▶ Task goal:
Begin at the line below that has "Spec.threshold (Spec.block (vec3" and stop after the line that has "rewrite !checkCollision_true. simpl.". Please restate only those lines, word for word.

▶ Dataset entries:
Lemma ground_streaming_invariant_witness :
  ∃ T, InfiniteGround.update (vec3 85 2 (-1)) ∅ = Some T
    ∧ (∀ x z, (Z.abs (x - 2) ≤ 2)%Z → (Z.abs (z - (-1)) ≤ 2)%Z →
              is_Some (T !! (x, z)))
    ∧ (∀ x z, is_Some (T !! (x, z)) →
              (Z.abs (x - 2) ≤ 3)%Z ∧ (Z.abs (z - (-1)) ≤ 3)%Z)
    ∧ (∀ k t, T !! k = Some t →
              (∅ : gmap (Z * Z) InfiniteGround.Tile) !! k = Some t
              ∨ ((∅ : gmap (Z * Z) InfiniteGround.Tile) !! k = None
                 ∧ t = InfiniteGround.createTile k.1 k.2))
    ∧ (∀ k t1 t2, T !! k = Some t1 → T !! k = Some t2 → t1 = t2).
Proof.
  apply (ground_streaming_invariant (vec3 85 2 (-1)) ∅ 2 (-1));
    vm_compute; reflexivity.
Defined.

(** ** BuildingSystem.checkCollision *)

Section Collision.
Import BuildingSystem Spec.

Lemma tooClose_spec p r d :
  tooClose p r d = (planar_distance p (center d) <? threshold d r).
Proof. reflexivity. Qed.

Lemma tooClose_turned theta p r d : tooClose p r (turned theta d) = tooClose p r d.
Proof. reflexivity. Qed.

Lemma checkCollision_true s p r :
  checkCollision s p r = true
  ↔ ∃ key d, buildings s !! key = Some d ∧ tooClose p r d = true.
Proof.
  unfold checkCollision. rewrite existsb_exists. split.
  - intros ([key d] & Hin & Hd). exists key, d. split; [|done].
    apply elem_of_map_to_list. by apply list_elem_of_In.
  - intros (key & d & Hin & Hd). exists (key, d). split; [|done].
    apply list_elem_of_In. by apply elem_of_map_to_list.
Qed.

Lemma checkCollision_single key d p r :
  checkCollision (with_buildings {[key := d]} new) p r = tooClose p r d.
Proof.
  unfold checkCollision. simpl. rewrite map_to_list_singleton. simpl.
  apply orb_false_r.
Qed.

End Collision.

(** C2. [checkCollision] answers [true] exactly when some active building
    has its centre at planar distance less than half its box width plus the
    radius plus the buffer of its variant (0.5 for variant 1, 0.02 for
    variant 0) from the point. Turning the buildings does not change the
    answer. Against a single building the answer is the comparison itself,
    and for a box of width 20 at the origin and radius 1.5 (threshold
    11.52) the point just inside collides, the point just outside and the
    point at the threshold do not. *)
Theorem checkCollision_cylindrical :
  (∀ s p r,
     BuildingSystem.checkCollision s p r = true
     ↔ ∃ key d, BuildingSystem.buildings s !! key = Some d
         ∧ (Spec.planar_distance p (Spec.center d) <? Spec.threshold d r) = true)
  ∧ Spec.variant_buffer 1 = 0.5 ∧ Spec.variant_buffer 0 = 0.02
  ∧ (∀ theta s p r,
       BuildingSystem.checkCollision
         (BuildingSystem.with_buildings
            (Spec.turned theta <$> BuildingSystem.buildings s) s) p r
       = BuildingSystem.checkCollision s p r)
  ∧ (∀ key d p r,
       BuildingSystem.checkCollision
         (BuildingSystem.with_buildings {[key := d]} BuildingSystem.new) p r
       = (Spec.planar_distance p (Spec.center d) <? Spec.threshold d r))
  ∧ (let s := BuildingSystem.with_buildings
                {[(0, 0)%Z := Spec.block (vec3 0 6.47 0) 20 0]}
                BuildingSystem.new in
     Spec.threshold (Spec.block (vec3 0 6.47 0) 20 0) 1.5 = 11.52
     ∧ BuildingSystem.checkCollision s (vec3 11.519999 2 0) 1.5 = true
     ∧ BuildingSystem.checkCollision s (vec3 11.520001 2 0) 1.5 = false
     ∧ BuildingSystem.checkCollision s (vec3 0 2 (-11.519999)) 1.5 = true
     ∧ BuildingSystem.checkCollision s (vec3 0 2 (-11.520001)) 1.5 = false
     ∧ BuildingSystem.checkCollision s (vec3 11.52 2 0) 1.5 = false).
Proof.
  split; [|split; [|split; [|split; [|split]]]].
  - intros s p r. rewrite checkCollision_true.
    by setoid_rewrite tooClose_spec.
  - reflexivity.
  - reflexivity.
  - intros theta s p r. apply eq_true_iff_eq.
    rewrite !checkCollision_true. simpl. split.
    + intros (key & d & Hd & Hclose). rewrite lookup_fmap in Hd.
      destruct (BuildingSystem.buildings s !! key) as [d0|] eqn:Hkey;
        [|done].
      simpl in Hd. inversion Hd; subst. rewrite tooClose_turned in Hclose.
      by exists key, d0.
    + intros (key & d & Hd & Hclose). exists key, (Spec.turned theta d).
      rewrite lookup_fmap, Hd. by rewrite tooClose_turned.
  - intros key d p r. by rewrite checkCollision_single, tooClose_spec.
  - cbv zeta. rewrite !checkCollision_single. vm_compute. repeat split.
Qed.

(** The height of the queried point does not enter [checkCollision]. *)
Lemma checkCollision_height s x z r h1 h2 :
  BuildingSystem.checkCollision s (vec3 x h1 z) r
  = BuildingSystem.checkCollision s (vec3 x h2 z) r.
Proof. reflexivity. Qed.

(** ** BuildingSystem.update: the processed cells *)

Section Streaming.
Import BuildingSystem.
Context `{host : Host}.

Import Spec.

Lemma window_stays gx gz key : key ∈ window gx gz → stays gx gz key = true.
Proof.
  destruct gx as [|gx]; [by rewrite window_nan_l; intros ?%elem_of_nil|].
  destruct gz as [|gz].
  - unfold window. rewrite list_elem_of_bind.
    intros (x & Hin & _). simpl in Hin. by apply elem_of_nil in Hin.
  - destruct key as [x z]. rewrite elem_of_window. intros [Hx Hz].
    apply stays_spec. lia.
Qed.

▶ Completed task:
     Spec.threshold (Spec.block (vec3 0 6.47 0) 20 0) 1.5 = 11.52
     ∧ BuildingSystem.checkCollision s (vec3 11.519999 2 0) 1.5 = true
     ∧ BuildingSystem.checkCollision s (vec3 11.520001 2 0) 1.5 = false
     ∧ BuildingSystem.checkCollision s (vec3 0 2 (-11.519999)) 1.5 = true
     ∧ BuildingSystem.checkCollision s (vec3 0 2 (-11.520001)) 1.5 = false
     ∧ BuildingSystem.checkCollision s (vec3 11.52 2 0) 1.5 = false).
Proof.
  split; [|split; [|split; [|split; [|split]]]].
  - intros s p r. rewrite checkCollision_true.
    by setoid_rewrite tooClose_spec.
  - reflexivity.
  - reflexivity.
  - intros theta s p r. apply eq_true_iff_eq.
    rewrite !checkCollision_true. simpl. split.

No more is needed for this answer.